Your instructions: If a line in the records below contains "thief", copy that line.

Data shown:
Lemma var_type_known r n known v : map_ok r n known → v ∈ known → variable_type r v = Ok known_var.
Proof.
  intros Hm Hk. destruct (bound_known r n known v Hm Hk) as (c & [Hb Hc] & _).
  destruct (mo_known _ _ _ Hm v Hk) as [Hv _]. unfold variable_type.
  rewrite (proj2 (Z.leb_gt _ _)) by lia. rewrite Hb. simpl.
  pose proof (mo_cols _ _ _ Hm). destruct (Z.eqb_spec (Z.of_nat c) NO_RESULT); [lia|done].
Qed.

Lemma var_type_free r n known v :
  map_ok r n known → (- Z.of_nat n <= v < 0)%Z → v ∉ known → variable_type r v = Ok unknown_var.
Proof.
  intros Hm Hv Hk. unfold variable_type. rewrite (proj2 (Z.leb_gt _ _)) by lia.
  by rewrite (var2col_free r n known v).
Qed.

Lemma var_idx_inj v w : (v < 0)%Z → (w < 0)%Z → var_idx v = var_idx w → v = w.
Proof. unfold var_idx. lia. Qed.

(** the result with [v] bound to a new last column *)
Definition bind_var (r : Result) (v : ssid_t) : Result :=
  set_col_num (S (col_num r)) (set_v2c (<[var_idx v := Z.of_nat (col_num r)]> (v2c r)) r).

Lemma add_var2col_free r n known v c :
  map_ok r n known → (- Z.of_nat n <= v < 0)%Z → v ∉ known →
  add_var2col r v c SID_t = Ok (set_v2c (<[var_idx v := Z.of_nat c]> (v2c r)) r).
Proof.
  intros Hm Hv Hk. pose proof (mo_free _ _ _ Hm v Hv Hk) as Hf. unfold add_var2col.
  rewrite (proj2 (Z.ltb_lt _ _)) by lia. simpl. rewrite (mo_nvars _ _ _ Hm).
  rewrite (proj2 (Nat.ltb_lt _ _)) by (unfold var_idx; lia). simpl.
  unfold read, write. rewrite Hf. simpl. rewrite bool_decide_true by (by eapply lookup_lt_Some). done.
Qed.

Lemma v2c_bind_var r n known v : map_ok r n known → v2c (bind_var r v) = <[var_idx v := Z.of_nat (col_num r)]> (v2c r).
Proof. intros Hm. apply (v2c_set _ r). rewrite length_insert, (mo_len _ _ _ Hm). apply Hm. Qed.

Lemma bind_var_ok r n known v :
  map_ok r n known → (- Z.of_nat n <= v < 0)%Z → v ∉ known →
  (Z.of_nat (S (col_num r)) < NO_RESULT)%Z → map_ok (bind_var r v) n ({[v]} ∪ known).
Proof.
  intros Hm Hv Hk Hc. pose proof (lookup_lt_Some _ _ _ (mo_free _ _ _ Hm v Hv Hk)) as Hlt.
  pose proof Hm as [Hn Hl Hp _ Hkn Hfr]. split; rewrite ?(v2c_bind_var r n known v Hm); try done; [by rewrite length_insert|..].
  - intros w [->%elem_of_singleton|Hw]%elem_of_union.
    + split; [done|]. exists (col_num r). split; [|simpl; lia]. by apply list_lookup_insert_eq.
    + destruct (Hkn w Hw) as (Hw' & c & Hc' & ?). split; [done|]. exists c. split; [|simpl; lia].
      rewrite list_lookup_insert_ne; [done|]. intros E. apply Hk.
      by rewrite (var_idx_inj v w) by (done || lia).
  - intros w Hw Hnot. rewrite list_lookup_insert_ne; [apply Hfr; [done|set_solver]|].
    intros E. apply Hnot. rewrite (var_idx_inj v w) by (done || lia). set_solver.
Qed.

* * *

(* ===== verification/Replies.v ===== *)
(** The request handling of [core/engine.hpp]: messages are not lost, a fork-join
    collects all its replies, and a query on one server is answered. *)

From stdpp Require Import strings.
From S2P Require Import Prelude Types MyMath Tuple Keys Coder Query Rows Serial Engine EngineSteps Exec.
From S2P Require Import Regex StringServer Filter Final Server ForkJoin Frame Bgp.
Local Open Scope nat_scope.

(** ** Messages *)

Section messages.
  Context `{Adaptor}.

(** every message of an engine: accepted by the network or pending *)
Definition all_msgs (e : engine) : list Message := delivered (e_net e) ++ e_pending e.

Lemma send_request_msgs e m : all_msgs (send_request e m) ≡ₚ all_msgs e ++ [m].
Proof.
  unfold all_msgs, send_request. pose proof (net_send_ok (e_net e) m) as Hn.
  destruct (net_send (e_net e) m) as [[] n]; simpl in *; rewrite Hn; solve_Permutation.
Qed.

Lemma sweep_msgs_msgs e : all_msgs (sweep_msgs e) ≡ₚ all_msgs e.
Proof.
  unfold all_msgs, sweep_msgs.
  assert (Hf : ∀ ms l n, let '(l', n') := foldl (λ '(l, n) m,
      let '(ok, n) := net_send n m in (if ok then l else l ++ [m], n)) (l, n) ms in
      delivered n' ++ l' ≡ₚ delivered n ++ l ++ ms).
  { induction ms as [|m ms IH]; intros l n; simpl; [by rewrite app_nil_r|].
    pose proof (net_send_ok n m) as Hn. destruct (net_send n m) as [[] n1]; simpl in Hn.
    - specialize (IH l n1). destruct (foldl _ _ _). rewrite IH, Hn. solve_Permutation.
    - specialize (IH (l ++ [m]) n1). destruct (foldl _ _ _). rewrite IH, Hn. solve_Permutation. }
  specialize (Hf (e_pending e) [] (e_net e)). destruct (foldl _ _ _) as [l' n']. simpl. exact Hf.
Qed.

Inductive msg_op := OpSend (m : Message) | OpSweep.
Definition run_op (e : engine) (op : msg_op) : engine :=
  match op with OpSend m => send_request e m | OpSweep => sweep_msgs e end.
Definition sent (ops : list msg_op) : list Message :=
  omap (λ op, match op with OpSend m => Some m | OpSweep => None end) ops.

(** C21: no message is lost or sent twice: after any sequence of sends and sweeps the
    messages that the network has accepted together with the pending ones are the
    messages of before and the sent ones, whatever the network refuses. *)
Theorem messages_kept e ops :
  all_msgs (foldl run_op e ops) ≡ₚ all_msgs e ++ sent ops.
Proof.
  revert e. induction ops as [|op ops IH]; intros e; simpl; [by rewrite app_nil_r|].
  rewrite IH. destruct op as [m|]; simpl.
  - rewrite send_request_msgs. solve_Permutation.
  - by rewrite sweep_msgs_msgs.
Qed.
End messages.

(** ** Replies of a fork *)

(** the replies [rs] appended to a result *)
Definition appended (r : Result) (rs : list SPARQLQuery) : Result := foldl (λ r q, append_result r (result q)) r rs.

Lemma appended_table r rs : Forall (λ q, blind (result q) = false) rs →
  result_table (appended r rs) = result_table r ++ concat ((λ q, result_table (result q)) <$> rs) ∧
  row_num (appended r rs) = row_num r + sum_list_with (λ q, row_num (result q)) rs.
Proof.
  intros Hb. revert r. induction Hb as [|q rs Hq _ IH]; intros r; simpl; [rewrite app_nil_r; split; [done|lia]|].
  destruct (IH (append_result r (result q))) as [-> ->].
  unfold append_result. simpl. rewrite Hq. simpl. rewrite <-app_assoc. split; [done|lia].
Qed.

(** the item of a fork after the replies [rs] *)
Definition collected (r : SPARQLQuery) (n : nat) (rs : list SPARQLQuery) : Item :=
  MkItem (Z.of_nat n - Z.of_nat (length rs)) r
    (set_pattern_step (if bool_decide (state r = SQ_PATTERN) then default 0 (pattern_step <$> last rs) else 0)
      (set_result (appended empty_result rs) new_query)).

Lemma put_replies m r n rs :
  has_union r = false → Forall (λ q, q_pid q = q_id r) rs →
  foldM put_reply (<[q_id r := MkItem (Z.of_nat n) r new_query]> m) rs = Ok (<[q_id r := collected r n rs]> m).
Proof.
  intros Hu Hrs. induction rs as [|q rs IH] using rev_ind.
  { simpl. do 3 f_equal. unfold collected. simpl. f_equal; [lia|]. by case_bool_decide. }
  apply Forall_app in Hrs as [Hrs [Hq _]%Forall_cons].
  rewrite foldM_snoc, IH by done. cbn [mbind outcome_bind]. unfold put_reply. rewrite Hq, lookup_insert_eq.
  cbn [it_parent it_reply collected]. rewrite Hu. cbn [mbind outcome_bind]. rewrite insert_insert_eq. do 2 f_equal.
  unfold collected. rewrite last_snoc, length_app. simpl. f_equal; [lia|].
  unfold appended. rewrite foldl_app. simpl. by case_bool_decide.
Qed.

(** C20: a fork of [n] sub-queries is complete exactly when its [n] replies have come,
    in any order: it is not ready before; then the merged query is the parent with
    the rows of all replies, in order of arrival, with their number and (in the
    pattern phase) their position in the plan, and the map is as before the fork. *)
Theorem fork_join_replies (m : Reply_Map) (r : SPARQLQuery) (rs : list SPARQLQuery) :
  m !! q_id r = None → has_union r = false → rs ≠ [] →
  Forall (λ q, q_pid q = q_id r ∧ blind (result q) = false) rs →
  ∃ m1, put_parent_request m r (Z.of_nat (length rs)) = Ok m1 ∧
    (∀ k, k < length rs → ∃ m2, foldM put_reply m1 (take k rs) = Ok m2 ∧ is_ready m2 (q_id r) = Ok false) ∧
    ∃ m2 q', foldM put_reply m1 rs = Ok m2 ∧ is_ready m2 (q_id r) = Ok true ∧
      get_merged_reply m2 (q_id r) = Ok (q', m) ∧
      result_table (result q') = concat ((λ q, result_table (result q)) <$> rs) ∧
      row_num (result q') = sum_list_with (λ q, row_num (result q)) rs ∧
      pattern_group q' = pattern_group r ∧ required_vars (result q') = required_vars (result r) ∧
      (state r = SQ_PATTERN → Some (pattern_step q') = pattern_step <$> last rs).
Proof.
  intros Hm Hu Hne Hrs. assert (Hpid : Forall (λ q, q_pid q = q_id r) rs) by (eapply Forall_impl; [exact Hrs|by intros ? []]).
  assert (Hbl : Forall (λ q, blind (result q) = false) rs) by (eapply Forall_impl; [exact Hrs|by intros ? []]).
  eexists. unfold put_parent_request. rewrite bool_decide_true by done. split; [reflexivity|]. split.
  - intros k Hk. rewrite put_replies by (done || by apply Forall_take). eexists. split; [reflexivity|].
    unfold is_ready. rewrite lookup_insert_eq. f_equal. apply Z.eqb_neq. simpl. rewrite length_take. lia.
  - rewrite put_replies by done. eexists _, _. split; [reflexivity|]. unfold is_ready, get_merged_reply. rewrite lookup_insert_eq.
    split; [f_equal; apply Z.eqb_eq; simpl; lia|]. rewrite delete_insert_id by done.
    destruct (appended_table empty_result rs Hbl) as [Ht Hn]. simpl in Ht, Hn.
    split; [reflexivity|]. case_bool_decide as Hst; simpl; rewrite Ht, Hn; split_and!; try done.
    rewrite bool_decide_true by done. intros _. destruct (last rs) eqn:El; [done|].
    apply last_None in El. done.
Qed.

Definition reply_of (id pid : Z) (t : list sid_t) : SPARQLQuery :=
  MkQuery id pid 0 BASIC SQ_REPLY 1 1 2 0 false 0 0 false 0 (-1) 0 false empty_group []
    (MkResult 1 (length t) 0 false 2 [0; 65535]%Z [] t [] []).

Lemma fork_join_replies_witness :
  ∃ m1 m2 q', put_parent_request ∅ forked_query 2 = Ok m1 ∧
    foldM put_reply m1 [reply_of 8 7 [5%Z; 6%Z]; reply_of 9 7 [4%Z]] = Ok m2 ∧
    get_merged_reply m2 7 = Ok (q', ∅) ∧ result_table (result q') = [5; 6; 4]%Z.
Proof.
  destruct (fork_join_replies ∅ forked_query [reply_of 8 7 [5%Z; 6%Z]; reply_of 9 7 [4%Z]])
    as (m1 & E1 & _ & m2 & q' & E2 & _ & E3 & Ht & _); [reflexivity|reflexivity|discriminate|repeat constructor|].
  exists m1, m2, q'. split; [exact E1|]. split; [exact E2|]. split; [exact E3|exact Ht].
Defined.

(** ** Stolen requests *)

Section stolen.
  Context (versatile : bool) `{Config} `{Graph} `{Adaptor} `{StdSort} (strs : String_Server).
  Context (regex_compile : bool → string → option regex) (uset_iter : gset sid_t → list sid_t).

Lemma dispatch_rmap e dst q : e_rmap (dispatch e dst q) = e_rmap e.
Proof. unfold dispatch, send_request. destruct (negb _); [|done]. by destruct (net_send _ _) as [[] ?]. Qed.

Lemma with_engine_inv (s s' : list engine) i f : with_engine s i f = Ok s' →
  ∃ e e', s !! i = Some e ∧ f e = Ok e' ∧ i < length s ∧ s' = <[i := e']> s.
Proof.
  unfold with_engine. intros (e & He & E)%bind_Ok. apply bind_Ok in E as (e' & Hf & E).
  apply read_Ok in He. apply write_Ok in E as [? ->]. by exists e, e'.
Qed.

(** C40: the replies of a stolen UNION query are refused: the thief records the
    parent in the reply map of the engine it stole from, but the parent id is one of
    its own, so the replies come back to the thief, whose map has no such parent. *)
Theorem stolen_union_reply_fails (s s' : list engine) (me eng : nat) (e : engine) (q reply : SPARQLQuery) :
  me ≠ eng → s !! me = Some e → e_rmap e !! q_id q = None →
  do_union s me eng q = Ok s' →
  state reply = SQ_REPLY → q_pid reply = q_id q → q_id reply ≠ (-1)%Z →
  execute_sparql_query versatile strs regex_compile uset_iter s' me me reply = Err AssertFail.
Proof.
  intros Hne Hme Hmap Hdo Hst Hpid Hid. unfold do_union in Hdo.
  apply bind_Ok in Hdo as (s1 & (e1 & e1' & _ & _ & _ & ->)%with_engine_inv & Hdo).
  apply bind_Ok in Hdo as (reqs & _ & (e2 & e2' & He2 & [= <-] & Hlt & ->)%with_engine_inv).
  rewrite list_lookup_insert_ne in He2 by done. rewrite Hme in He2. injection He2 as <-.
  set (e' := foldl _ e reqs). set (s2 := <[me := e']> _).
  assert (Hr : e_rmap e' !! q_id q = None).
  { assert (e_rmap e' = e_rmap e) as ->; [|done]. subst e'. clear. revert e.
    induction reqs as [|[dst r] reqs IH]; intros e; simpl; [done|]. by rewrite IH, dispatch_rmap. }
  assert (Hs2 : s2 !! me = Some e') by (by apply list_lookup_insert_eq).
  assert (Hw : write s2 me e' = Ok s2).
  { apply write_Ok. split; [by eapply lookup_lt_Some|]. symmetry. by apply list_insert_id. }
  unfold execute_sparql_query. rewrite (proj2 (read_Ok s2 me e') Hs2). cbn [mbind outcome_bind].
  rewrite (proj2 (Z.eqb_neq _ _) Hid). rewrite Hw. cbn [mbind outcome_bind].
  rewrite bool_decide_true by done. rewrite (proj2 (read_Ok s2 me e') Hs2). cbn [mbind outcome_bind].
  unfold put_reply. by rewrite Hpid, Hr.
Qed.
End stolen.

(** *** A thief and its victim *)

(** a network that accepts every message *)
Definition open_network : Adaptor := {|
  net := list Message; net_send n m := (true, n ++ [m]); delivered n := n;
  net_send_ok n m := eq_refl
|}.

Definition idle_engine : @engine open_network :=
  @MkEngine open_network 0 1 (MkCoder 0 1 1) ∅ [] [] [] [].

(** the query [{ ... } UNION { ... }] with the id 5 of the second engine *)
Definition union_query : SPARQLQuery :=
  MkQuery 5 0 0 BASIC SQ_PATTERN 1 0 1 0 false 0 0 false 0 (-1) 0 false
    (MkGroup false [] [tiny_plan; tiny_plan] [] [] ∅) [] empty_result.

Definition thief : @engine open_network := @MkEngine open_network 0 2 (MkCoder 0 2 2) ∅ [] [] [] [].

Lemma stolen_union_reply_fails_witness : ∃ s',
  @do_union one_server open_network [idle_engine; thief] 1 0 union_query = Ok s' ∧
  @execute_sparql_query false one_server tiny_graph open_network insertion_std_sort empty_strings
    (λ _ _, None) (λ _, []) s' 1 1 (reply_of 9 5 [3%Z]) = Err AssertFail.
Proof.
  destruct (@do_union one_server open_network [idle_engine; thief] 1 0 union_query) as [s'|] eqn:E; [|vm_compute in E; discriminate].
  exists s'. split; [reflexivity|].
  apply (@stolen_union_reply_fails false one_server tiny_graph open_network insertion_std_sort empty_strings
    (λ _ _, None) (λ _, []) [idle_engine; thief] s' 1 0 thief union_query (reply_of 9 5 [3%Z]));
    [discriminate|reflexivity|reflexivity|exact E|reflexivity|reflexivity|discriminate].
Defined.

Written solution:
(** C40: the replies of a stolen UNION query are refused: the thief records the
    its own, so the replies come back to the thief, whose map has no such parent. *)
(** *** A thief and its victim *)
Definition thief : @engine open_network := @MkEngine open_network 0 2 (MkCoder 0 2 2) ∅ [] [] [] [].
  @do_union one_server open_network [idle_engine; thief] 1 0 union_query = Ok s' ∧
  destruct (@do_union one_server open_network [idle_engine; thief] 1 0 union_query) as [s'|] eqn:E; [|vm_compute in E; discriminate].
    (λ _ _, None) (λ _, []) [idle_engine; thief] s' 1 0 thief union_query (reply_of 9 5 [3%Z]));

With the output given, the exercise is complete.